Наконец, И. П. Мазепа. Серьезное, вдумчивое выражение лица этого известного работника екатеринославского земства сразу располагало в его пользу. Я обнаружил в нем удивительное умение слушать собеседника и воспринимать его мысли – столь редкое в людях качество. Он жадно втягивал в себя все, что я ему рассказывал о заграничных ориентациях, о моем отношении к программе и тактике Тышкевича, о всей односторонности той назревавшей ориентации, которую ярче всех представлял собою Василько и к которой уже склонялся отчасти и Мациевич, о причинах моей отставки…
И я почувствовал, что, невзирая на нашу принадлежность к разным партиям (Мазепа является одним из лидеров украинской социал-демократической партии), он сходится со мною в оценке положения Украины за границей и в выборе тех мер, которые надо предпринять в Западной Европе и Америке для надлежащей постановки украинского вопроса.

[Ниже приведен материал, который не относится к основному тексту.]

Lemma lookup_inverts_name_witness :
  enable 0 (inr "unused-bindings") (mkHeap ∅ 0)
  = enable 0 (inl unused_bindings) (mkHeap ∅ 0)
  /\ disable 0 (inr "unused-bindings") (mkHeap ∅ 0)
     = disable 0 (inl unused_bindings) (mkHeap ∅ 0).
Proof.
  apply (lookup_inverts_name "unused-bindings"). reflexivity.
Defined.

(** The heap of warning sets is well formed when no object has the identity
    the next one will get. *)
Lemma clone_spec self h s :
  sets h !! self = Some s ->
  sets h !! next_set h = None ->
  exists h1,
    clone self h = (next_set h, h1)
    /\ sets h1 = <[next_set h := s]> (sets h)
    /\ next_set h1 = S (next_set h).
Proof.
  intros Hs Hfresh. unfold clone, WarningSet_new. simpl.
  eexists. split; [done|]. simpl. split; [|done].
  rewrite lookup_insert_ne by (intros Heq; rewrite Heq in Hfresh; congruence).
  rewrite Hs. simpl. by rewrite insert_insert_eq.
Qed.

(** [with_enabled] and [with_disabled] never change the set they are called
    on: they return a new object, distinct from every existing one, whose
    content is the receiver's with the one warning added or removed, and
    every other warning set is as before.  This holds also when the warning
    is given by a name that does not exist: the call raises and the
    receiver is still unchanged. *)
Theorem with_enabled_leaves_receiver self h s :
  sets h !! self = Some s ->
  sets h !! next_set h = None ->
  (forall d,
     exists other h',
       with_enabled self (inl d) h = inl (other, h')
       /\ other <> self
       /\ sets h !! other = None
       /\ sets h' = <[other := {[d]} ∪ s]> (sets h)
       /\ contains other d h' = true
       /\ forall d', d' <> d -> contains other d' h' = contains self d' h)
  /\ (forall d,
        exists other h',
          with_disabled self (inl d) h = inl (other, h')
          /\ other <> self
          /\ sets h !! other = None
          /\ sets h' = <[other := s ∖ {[d]}]> (sets h)
          /\ contains other d h' = false
          /\ forall d', d' <> d -> contains other d' h' = contains self d' h)
  /\ (forall warning h',
        with_enabled self warning h = inr h'
        \/ with_disabled self warning h = inr h' ->
        sets h' !! self = Some s).
Proof.
  intros Hs Hfresh.
  destruct (clone_spec self h s Hs Hfresh) as (h1 & Hclone & Hsets & Hnext).
  assert (next_set h <> self) as Hne
    by (intros Heq; rewrite Heq in Hfresh; congruence).
  split; [|split].
  - intros d. unfold with_enabled. rewrite Hclone. simpl.
    eexists _, _. split; [done|]. split; [done|]. split; [done|]. simpl.
    rewrite Hsets, alter_insert_eq. split; [done|].
    unfold contains. simpl. rewrite lookup_insert_eq, Hs. simpl. split.
    + apply bool_decide_eq_true, elem_of_union_l. by apply elem_of_singleton.
    + intros d' Hd'. apply bool_decide_ext.
      rewrite elem_of_union, elem_of_singleton. tauto.
  - intros d. unfold with_disabled. rewrite Hclone. simpl.
    eexists _, _. split; [done|]. split; [done|]. split; [done|]. simpl.
    rewrite Hsets, alter_insert_eq. split; [done|].
    unfold contains. simpl. rewrite lookup_insert_eq, Hs. simpl. split.
    + apply bool_decide_eq_false.
      rewrite elem_of_difference, elem_of_singleton. tauto.
    + intros d' Hd'. apply bool_decide_ext.
      rewrite elem_of_difference, elem_of_singleton. tauto.
  - intros warning h'. unfold with_enabled, with_disabled.
    rewrite Hclone. unfold enable, disable.
    destruct (resolve_warning warning); simpl; intros [[= <-]|[= <-]];
      by rewrite Hsets, lookup_insert_ne.
Qed.

Lemma with_enabled_leaves_receiver_witness :
  exists other h',
    with_enabled 0 (inl unparser_bad_grammar) (WarningSet_new (mkHeap ∅ 0)).2
    = inl (other, h')
    /\ contains other unparser_bad_grammar h' = true
    /\ contains 0 unparser_bad_grammar (WarningSet_new (mkHeap ∅ 0)).2 = false.
Proof.
  destruct (with_enabled_leaves_receiver 0 (WarningSet_new (mkHeap ∅ 0)).2
              (list_to_set (filter (fun w => enabled_by_default w = true)
                                   available_warnings)))
    as [H _]; [reflexivity | reflexivity |].
  destruct (H unparser_bad_grammar) as (other & h' & Hrun & _ & _ & _ & Hc & _).
  exists other, h'. split; [exact Hrun|]. split; [exact Hc|].
  by vm_compute.
Defined.

End ChecksProps.

Module HierarchyOrder.
Import Hierarchy HierarchyProps.

Lemma compare_append_prefix (p a b : string) :
  String.compare (p +:+ a) (p +:+ b) = String.compare a b.
Proof.
  induction p as [|c p IH]; [done|].
  change (String c p +:+ a) with (String c (p +:+ a)).
  change (String c p +:+ b) with (String c (p +:+ b)).
  simpl. unfold Ascii.compare. by rewrite N.compare_refl.
Qed.

Lemma leb_append_prefix (p a b : string) :
  String.leb (p +:+ a) (p +:+ b) = String.leb a b.
Proof. unfold String.leb. by rewrite compare_append_prefix. Qed.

В результате же этого разномыслия, которое наблюдалось в то время по вопросу об ориентациях и тактике, получилось то, что всегда бывает у людей, находящихся в состоянии крайнего отчаяния. Стали бросаться во все стороны, искать параллельно и одновременно сочувствия и поддержки в разных направлениях. Бывший тогда министром иностранных дел А. Н. Левицкий, которого я не застал в Каменце, уже готовил соглашение с Польшею. А в то же время назревала резкая оппозиция в рядах украинства, в том числе и в рядах его же политической партии (с.-д.) против этого соглашения, которое могло привести и привело в апреле 1920 года к отказу со стороны Петлюры и украинского правительства от права на украинскую часть Галиции.